(** C5: when at least one page was audited, the report is returned and its
    keyword opportunities are the keywords whose count, summed over the
    top-keyword lists of the valid pages, is 1, in encounter order and at
    most 10 of them.  With page A contributing seo:5 and page B contributing
    seo:3 and widget:1, the opportunities are widget alone. *)
Theorem keyword_opportunities_are_single_occurrences :
  forall records : list page_record,
    (existsb error_isna records = true ->
     exists r k,
       generate_comprehensive_report (DataFrame records) = Ret r
       /\ r_keyword_analysis r = Some k
       /\ keyword_opportunities k
          = single_occurrence_keywords (top_keyword_lists records))
    /\ (exists r k,
          generate_comprehensive_report (DataFrame [Sample.page_A; Sample.page_B])
          = Ret r
          /\ r_keyword_analysis r = Some k
          /\ keyword_opportunities k = ["widget"]).
Proof.
  intros records. split.
  - intros Hex. rewrite report_of_valid_part.
    assert (Hne : filter error_isna records <> []).
    { apply existsb_exists in Hex. destruct Hex as [r [Hin Hr]].
      intros Hf. assert (Hin' : In r (filter error_isna records))
        by (apply filter_In; split; assumption).
      rewrite Hf in Hin'. exact Hin'. }
    pose proof (valid_part_full records Hne) as Hfull.
    destruct (aggregates_return _ Hfull) as [[s Hs] _].
    destruct (filter error_isna records) as [|r0 rs] eqn:Hf; [congruence|].
    rewrite Hs. cbn [bind].
    unfold analyze_keywords, column.
    rewrite (Hfull "Top Keywords" eq_refl). cbn [bind rows valid_part].
    do 2 eexists. split; [reflexivity|]. split; [reflexivity|].
    cbn [keyword_opportunities]. rewrite present_top_keywords.
    apply opportunities_spec.
  - do 2 eexists. split; [vm_compute; reflexivity|].
    split; reflexivity.
Qed.
(** * url-to-pdf-tool: the conversion pipeline, embedded and verified

    Shallow embedding of [src/services/pdfService.js] (parseUrls,
    convertUrlToPdf, downloadPdf, processUrls),
    [src/services/googleDriveService.js] (uploadPdfsToSharedFolder) and the
    mail service (sendPdfsViaEmail).

    JavaScript strings are sequences of UTF-16 code units, JSON values are an
    inductive type, [undefined] is [None].  What the host (Node, V8) supplies
    -- [JSON.parse], [path.join], the text of engine-raised TypeErrors, number
    formatting -- is gathered in the class [Host].  The network, the remote
    services, the paths that cannot be opened and the order in which
    concurrent promises settle are oracles. *)

From Stdlib Require Import List NArith Arith Bool Lia String Ascii.
From Stdlib Require Import Permutation DecimalString DecimalNat SpecFloat.
Import ListNotations.

Set Warnings "-register-all".

(** ** JavaScript values *)

Module JS.

(** A string is its sequence of UTF-16 code units. *)
Definition jsstring := list N.

(** An ASCII literal as a JavaScript string. *)
Definition js (s : string) : jsstring :=
  map N_of_ascii (list_ascii_of_string s).
Arguments js s%_string.

Definition str_eqb (a b : jsstring) : bool :=
  if list_eq_dec N.eq_dec a b then true else false.

(** What [JSON.parse] produces.  A number is an IEEE double; an object keeps
    its members in source order. *)
Inductive json : Type :=
| JNull
| JBool (b : bool)
| JNum (x : spec_float)
| JStr (s : jsstring)
| JArr (items : list json)
| JObj (members : list (jsstring * json)).

(** A value that may be [undefined]. *)
Definition jsval := option json.
Definition undefined : jsval := None.

(** ToBoolean. *)
Definition truthy_json (v : json) : bool :=
  match v with
  | JNull => false
  | JBool b => b
  | JNum (S754_zero _) => false
  | JNum S754_nan => false
  | JNum _ => true
  | JStr s => match s with [] => false | _ => true end
  | JArr _ => true
  | JObj _ => true
  end.
(** X14: a GET request never makes the client create, update or delete:
    whatever its path, query and body, the handler it reaches only
    calls findUnique or findMany. *)
Theorem get_requests_only_read (path : string) (query body : JsValue)
  (hd : Handler) (c : Prisma.Call) :
  serve Routes.GET path query body = Some hd ->
  c ∈ calls hd -> readsOnly c = true.
Proof.
  unfold serve.
  destruct (Routes.dispatch Routes.GET path) as [h ps| | |] eqn:E; try discriminate.
  destruct (dispatch_inversion _ _ _ _ E) as [Hm _].
  intros [= <-].
  assert (Hget : methodOf h = Routes.GET).
  { destruct Hm as [Hm|[Hm _]]; [symmetry; exact Hm|discriminate Hm]. }
  destruct h; try discriminate Hget; cbn [Routes.handler];
    unfold UserController.listUsers, UserController.searchUsers,
      UserController.getUser; cbn [query_query params_id].
  - intros ->%list_elem_of_singleton. reflexivity.
  - destruct query as [| | | |q| |]; try (intros H; solve [inversion H]).
    destruct (negb (Value.truthy (JStr q)) || String.eqb (JS.trim q) "");
      [intros H; inversion H|].
    intros ->%list_elem_of_singleton. reflexivity.
  - destruct (negb (JS.truthy (param ps "id")) || JS.isNaN (param ps "id"));
      [intros H; inversion H|].
    intros ->%list_elem_of_singleton. reflexivity.
Qed.

Lemma get_requests_only_read_witness :
  readsOnly (Prisma.findUnique (Some (JS.Finite 7))) = true.
Proof.
  exact (get_requests_only_read "/users/7" JUndefined
           (JObj [("name", JStr "Al"); ("email", JStr "a@b.com")])
           _ (Prisma.findUnique (Some (JS.Finite 7))) eq_refl ltac:(left)).
Defined.

(** X15: the id that the router hands to getUser, updateUser or
    deleteUser is the segment after /users, percent-decoded, and is
    never empty or missing; hence a routed request is answered "Invalid
    user ID" exactly when that decoded segment does not convert to a
    number. *)
Theorem routed_id_rejected_iff_NaN (m : Routes.Method) (path : string)
  (query b : JsValue) (h : Routes.Handle) (ps : list (string * string)) :
  Routes.dispatch m path = Routes.Run h ps ->
  usesId h = true ->
  exists s1 s2 x,
    Routes.segments path = [s1; s2] /\
    JS.decodeURIComponent s2 = JS.Decoded x /\
    param ps "id" = Some x /\ x <> "" /\
    (Routes.handler h {| params_id := param ps "id"; query_query := query;
                         body := b |}
     = Done (res 400 (JsonError "Invalid user ID"))
     <-> JS.mathematicalValue x = JS.NaN).
Proof.
  intros E Hid.
  destruct (dispatch_inversion _ _ _ _ E) as (_ & s1 & rest & Hsegs & _ & Hshape).
  destruct Hshape as [(_ & _ & [-> | ->])|(s2 & -> & _ & Hcase)];
    try discriminate Hid.
  destruct Hcase as [(-> & _)|(_ & _ & x & Hd & Hne & ->)]; [discriminate Hid|].
  exists s1, s2, x. change (param [("id", x)] "id") with (Some x).
  split; [exact Hsegs|]. split; [exact Hd|]. split; [reflexivity|].
  split; [exact Hne|].
  assert (Hcheck : negb (JS.truthy (Some x)) || JS.isNaN (Some x)
                   = match JS.mathematicalValue x with JS.NaN => true | _ => false end).
  { destruct x; [contradiction|reflexivity]. }
  destruct h; try discriminate Hid; cbn [Routes.handler];
    unfold UserController.getUser, UserController.updateUser,
      UserController.deleteUser; cbn [params_id body];
    rewrite Hcheck;
    destruct (JS.mathematicalValue x); try destruct (Zod.safeParse userSchema b);
    split; intros H; try reflexivity; discriminate H.
Qed.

§ **Goal of the exercise**:
Nothing in the data may be left out; copy every line exactly.

§ **Task answer**:
(** C5: when at least one page was audited, the report is returned and its
    keyword opportunities are the keywords whose count, summed over the
    top-keyword lists of the valid pages, is 1, in encounter order and at
    most 10 of them.  With page A contributing seo:5 and page B contributing
    seo:3 and widget:1, the opportunities are widget alone. *)
Theorem keyword_opportunities_are_single_occurrences :
  forall records : list page_record,
    (existsb error_isna records = true ->
     exists r k,
       generate_comprehensive_report (DataFrame records) = Ret r
       /\ r_keyword_analysis r = Some k
       /\ keyword_opportunities k
          = single_occurrence_keywords (top_keyword_lists records))
    /\ (exists r k,
          generate_comprehensive_report (DataFrame [Sample.page_A; Sample.page_B])
          = Ret r
          /\ r_keyword_analysis r = Some k
          /\ keyword_opportunities k = ["widget"]).
Proof.
  intros records. split.
  - intros Hex. rewrite report_of_valid_part.
    assert (Hne : filter error_isna records <> []).
    { apply existsb_exists in Hex. destruct Hex as [r [Hin Hr]].
      intros Hf. assert (Hin' : In r (filter error_isna records))
        by (apply filter_In; split; assumption).
      rewrite Hf in Hin'. exact Hin'. }
    pose proof (valid_part_full records Hne) as Hfull.
    destruct (aggregates_return _ Hfull) as [[s Hs] _].
    destruct (filter error_isna records) as [|r0 rs] eqn:Hf; [congruence|].
    rewrite Hs. cbn [bind].
    unfold analyze_keywords, column.
    rewrite (Hfull "Top Keywords" eq_refl). cbn [bind rows valid_part].
    do 2 eexists. split; [reflexivity|]. split; [reflexivity|].
    cbn [keyword_opportunities]. rewrite present_top_keywords.
    apply opportunities_spec.
  - do 2 eexists. split; [vm_compute; reflexivity|].
    split; reflexivity.
Qed.
(** * url-to-pdf-tool: the conversion pipeline, embedded and verified

    Shallow embedding of [src/services/pdfService.js] (parseUrls,
    convertUrlToPdf, downloadPdf, processUrls),
    [src/services/googleDriveService.js] (uploadPdfsToSharedFolder) and the
    mail service (sendPdfsViaEmail).

    JavaScript strings are sequences of UTF-16 code units, JSON values are an
    inductive type, [undefined] is [None].  What the host (Node, V8) supplies
    -- [JSON.parse], [path.join], the text of engine-raised TypeErrors, number
    formatting -- is gathered in the class [Host].  The network, the remote
    services, the paths that cannot be opened and the order in which
    concurrent promises settle are oracles. *)

From Stdlib Require Import List NArith Arith Bool Lia String Ascii.
From Stdlib Require Import Permutation DecimalString DecimalNat SpecFloat.
Import ListNotations.

Set Warnings "-register-all".

(** ** JavaScript values *)

Module JS.

(** A string is its sequence of UTF-16 code units. *)
Definition jsstring := list N.

(** An ASCII literal as a JavaScript string. *)
Definition js (s : string) : jsstring :=
  map N_of_ascii (list_ascii_of_string s).
Arguments js s%_string.

Definition str_eqb (a b : jsstring) : bool :=
  if list_eq_dec N.eq_dec a b then true else false.

(** What [JSON.parse] produces.  A number is an IEEE double; an object keeps
    its members in source order. *)
Inductive json : Type :=
| JNull
| JBool (b : bool)
| JNum (x : spec_float)
| JStr (s : jsstring)
| JArr (items : list json)
| JObj (members : list (jsstring * json)).

(** A value that may be [undefined]. *)
Definition jsval := option json.
Definition undefined : jsval := None.

(** ToBoolean. *)
Definition truthy_json (v : json) : bool :=
  match v with
  | JNull => false
  | JBool b => b
  | JNum (S754_zero _) => false
  | JNum S754_nan => false
  | JNum _ => true
  | JStr s => match s with [] => false | _ => true end
  | JArr _ => true
  | JObj _ => true
  end.
(** X14: a GET request never makes the client create, update or delete:
    whatever its path, query and body, the handler it reaches only
    calls findUnique or findMany. *)
Theorem get_requests_only_read (path : string) (query body : JsValue)
  (hd : Handler) (c : Prisma.Call) :
  serve Routes.GET path query body = Some hd ->
  c ∈ calls hd -> readsOnly c = true.
Proof.
  unfold serve.
  destruct (Routes.dispatch Routes.GET path) as [h ps| | |] eqn:E; try discriminate.
  destruct (dispatch_inversion _ _ _ _ E) as [Hm _].
  intros [= <-].
  assert (Hget : methodOf h = Routes.GET).
  { destruct Hm as [Hm|[Hm _]]; [symmetry; exact Hm|discriminate Hm]. }
  destruct h; try discriminate Hget; cbn [Routes.handler];
    unfold UserController.listUsers, UserController.searchUsers,
      UserController.getUser; cbn [query_query params_id].
  - intros ->%list_elem_of_singleton. reflexivity.
  - destruct query as [| | | |q| |]; try (intros H; solve [inversion H]).
    destruct (negb (Value.truthy (JStr q)) || String.eqb (JS.trim q) "");
      [intros H; inversion H|].
    intros ->%list_elem_of_singleton. reflexivity.
  - destruct (negb (JS.truthy (param ps "id")) || JS.isNaN (param ps "id"));
      [intros H; inversion H|].
    intros ->%list_elem_of_singleton. reflexivity.
Qed.

Lemma get_requests_only_read_witness :
  readsOnly (Prisma.findUnique (Some (JS.Finite 7))) = true.
Proof.
  exact (get_requests_only_read "/users/7" JUndefined
           (JObj [("name", JStr "Al"); ("email", JStr "a@b.com")])
           _ (Prisma.findUnique (Some (JS.Finite 7))) eq_refl ltac:(left)).
Defined.

(** X15: the id that the router hands to getUser, updateUser or
    deleteUser is the segment after /users, percent-decoded, and is
    never empty or missing; hence a routed request is answered "Invalid
    user ID" exactly when that decoded segment does not convert to a
    number. *)
Theorem routed_id_rejected_iff_NaN (m : Routes.Method) (path : string)
  (query b : JsValue) (h : Routes.Handle) (ps : list (string * string)) :
  Routes.dispatch m path = Routes.Run h ps ->
  usesId h = true ->
  exists s1 s2 x,
    Routes.segments path = [s1; s2] /\
    JS.decodeURIComponent s2 = JS.Decoded x /\
    param ps "id" = Some x /\ x <> "" /\
    (Routes.handler h {| params_id := param ps "id"; query_query := query;
                         body := b |}
     = Done (res 400 (JsonError "Invalid user ID"))
     <-> JS.mathematicalValue x = JS.NaN).
Proof.
  intros E Hid.
  destruct (dispatch_inversion _ _ _ _ E) as (_ & s1 & rest & Hsegs & _ & Hshape).
  destruct Hshape as [(_ & _ & [-> | ->])|(s2 & -> & _ & Hcase)];
    try discriminate Hid.
  destruct Hcase as [(-> & _)|(_ & _ & x & Hd & Hne & ->)]; [discriminate Hid|].
  exists s1, s2, x. change (param [("id", x)] "id") with (Some x).
  split; [exact Hsegs|]. split; [exact Hd|]. split; [reflexivity|].
  split; [exact Hne|].
  assert (Hcheck : negb (JS.truthy (Some x)) || JS.isNaN (Some x)
                   = match JS.mathematicalValue x with JS.NaN => true | _ => false end).
  { destruct x; [contradiction|reflexivity]. }
  destruct h; try discriminate Hid; cbn [Routes.handler];
    unfold UserController.getUser, UserController.updateUser,
      UserController.deleteUser; cbn [params_id body];
    rewrite Hcheck;
    destruct (JS.mathematicalValue x); try destruct (Zod.safeParse userSchema b);
    split; intros H; try reflexivity; discriminate H.
Qed.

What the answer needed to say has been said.